PROBLEM REQUIREMENTS:
Retype, word for word, each line between the lines holding "(with_frags (u8 (zlen" and "Lemma sealed_frames_numbered_witness : exists", inclusive, and leave the rest of the data alone.

########

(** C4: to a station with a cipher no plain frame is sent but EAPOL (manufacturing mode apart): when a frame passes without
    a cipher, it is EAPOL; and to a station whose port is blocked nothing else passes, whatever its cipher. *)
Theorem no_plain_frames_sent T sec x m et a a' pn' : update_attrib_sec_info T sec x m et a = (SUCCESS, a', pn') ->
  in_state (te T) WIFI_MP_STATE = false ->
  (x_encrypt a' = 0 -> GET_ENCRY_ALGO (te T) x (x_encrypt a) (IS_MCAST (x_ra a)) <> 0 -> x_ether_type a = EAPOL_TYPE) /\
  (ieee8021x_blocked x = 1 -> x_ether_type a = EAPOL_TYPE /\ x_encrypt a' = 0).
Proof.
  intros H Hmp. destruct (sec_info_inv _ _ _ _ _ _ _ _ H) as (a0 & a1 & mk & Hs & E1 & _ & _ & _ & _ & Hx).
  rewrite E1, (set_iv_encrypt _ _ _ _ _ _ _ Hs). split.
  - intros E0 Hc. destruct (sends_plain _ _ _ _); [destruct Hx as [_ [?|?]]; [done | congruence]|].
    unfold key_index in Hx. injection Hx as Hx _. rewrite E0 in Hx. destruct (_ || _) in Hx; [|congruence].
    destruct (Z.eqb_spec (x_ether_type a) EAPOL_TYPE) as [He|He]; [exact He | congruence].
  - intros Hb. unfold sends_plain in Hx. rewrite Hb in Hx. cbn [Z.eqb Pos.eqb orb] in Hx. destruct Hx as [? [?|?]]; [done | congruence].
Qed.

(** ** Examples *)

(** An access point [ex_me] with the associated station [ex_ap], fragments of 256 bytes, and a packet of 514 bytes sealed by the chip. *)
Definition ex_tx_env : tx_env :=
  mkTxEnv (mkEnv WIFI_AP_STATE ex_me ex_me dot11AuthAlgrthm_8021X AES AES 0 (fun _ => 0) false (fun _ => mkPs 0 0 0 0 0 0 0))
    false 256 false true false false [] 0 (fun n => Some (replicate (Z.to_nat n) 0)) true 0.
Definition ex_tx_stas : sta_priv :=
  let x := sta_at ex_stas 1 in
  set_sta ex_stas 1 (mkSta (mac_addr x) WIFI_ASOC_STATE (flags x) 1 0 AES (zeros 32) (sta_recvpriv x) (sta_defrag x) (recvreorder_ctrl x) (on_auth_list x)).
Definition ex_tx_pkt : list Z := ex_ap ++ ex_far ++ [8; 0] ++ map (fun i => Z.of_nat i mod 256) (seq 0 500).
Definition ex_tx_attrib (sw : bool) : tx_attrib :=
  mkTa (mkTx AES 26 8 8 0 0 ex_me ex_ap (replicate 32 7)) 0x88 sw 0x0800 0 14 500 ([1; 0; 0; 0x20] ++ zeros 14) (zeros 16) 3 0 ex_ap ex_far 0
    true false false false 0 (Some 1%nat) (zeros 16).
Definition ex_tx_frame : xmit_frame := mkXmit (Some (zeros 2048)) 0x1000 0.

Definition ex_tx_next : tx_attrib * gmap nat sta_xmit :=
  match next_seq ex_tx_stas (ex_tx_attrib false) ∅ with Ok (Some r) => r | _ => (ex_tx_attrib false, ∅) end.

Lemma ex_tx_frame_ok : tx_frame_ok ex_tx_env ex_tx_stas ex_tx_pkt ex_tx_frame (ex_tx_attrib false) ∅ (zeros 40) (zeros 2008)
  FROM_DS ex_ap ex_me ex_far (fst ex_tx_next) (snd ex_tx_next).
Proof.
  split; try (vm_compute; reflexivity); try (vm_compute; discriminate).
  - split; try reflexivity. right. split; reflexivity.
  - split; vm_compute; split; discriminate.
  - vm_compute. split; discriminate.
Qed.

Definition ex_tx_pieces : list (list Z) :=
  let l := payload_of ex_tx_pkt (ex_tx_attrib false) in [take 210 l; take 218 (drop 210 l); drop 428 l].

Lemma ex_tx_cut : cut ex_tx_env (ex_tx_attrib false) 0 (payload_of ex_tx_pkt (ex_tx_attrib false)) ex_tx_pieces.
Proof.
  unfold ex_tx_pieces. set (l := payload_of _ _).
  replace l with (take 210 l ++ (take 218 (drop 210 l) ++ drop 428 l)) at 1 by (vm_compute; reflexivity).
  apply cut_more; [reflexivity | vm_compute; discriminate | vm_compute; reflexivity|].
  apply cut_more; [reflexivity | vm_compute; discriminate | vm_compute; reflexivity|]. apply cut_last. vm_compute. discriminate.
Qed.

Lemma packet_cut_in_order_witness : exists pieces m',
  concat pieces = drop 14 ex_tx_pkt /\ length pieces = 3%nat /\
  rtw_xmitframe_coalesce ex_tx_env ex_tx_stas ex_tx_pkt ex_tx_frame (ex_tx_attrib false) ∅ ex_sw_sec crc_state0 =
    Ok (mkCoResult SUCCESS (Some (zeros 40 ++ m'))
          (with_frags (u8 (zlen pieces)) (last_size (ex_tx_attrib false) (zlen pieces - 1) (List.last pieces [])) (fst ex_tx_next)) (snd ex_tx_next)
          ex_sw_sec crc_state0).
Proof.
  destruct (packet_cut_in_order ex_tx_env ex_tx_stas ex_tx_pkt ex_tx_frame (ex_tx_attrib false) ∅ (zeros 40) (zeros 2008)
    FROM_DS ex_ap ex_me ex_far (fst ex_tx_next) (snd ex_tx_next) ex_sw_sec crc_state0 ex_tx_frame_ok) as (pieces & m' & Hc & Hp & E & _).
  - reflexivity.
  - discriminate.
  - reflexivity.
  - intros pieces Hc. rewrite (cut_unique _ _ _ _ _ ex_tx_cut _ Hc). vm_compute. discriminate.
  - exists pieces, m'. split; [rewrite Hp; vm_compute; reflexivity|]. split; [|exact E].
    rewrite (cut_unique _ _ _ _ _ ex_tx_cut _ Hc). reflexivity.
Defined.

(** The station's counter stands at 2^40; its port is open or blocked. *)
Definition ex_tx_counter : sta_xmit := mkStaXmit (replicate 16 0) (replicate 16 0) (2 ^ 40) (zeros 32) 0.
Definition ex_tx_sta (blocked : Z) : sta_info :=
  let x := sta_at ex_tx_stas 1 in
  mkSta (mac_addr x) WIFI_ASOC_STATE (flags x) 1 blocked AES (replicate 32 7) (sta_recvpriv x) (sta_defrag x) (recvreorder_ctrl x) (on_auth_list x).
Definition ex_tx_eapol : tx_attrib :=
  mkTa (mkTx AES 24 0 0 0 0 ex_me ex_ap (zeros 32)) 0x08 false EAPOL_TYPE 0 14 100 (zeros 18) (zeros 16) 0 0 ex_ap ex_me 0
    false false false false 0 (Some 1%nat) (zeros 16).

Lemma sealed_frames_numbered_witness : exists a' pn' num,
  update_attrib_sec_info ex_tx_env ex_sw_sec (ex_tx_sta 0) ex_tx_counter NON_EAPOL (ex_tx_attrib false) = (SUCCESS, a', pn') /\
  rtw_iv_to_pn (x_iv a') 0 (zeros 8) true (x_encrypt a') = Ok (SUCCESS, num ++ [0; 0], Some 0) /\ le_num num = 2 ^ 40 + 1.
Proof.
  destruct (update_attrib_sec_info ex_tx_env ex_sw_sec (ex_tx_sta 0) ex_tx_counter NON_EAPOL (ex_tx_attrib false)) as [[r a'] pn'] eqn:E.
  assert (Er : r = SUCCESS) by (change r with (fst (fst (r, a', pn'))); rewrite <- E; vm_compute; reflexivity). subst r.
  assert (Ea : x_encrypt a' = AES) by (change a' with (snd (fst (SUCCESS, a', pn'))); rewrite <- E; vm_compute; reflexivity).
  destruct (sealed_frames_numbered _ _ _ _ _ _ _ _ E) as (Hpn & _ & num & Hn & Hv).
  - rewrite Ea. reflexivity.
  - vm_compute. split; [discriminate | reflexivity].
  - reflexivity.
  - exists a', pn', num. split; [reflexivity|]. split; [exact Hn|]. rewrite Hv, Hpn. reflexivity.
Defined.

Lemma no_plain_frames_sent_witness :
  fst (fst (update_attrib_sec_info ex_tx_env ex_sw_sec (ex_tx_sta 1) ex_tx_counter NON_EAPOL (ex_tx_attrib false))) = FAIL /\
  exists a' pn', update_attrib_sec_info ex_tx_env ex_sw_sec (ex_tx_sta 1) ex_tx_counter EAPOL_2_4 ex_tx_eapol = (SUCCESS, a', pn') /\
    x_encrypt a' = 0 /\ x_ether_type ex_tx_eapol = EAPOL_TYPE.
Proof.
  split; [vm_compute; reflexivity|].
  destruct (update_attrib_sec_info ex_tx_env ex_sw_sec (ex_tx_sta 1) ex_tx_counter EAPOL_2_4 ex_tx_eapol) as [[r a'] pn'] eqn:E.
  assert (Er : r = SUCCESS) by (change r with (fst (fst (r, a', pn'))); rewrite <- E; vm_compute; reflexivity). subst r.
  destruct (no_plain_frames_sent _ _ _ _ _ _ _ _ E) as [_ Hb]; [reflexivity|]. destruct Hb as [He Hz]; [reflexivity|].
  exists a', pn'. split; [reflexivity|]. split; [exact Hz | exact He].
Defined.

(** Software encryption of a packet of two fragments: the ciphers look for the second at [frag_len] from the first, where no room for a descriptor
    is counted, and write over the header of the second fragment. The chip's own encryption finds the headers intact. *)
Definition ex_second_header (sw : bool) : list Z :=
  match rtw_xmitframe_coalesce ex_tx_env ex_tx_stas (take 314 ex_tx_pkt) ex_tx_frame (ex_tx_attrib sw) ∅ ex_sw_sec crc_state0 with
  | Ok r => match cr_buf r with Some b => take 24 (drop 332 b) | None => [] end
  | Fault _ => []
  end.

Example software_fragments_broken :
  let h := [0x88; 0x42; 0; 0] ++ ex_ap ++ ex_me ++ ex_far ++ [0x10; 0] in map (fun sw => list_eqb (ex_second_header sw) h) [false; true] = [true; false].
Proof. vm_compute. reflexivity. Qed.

########

WRITTEN RESPONSE:
          (with_frags (u8 (zlen pieces)) (last_size (ex_tx_attrib false) (zlen pieces - 1) (List.last pieces [])) (fst ex_tx_next)) (snd ex_tx_next)
          ex_sw_sec crc_state0).
Proof.
  destruct (packet_cut_in_order ex_tx_env ex_tx_stas ex_tx_pkt ex_tx_frame (ex_tx_attrib false) ∅ (zeros 40) (zeros 2008)
    FROM_DS ex_ap ex_me ex_far (fst ex_tx_next) (snd ex_tx_next) ex_sw_sec crc_state0 ex_tx_frame_ok) as (pieces & m' & Hc & Hp & E & _).
  - reflexivity.
  - discriminate.
  - reflexivity.
  - intros pieces Hc. rewrite (cut_unique _ _ _ _ _ ex_tx_cut _ Hc). vm_compute. discriminate.
  - exists pieces, m'. split; [rewrite Hp; vm_compute; reflexivity|]. split; [|exact E].
    rewrite (cut_unique _ _ _ _ _ ex_tx_cut _ Hc). reflexivity.
Defined.

(** The station's counter stands at 2^40; its port is open or blocked. *)
Definition ex_tx_counter : sta_xmit := mkStaXmit (replicate 16 0) (replicate 16 0) (2 ^ 40) (zeros 32) 0.
Definition ex_tx_sta (blocked : Z) : sta_info :=
  let x := sta_at ex_tx_stas 1 in
  mkSta (mac_addr x) WIFI_ASOC_STATE (flags x) 1 blocked AES (replicate 32 7) (sta_recvpriv x) (sta_defrag x) (recvreorder_ctrl x) (on_auth_list x).
Definition ex_tx_eapol : tx_attrib :=
  mkTa (mkTx AES 24 0 0 0 0 ex_me ex_ap (zeros 32)) 0x08 false EAPOL_TYPE 0 14 100 (zeros 18) (zeros 16) 0 0 ex_ap ex_me 0
    false false false false 0 (Some 1%nat) (zeros 16).

Lemma sealed_frames_numbered_witness : exists a' pn' num,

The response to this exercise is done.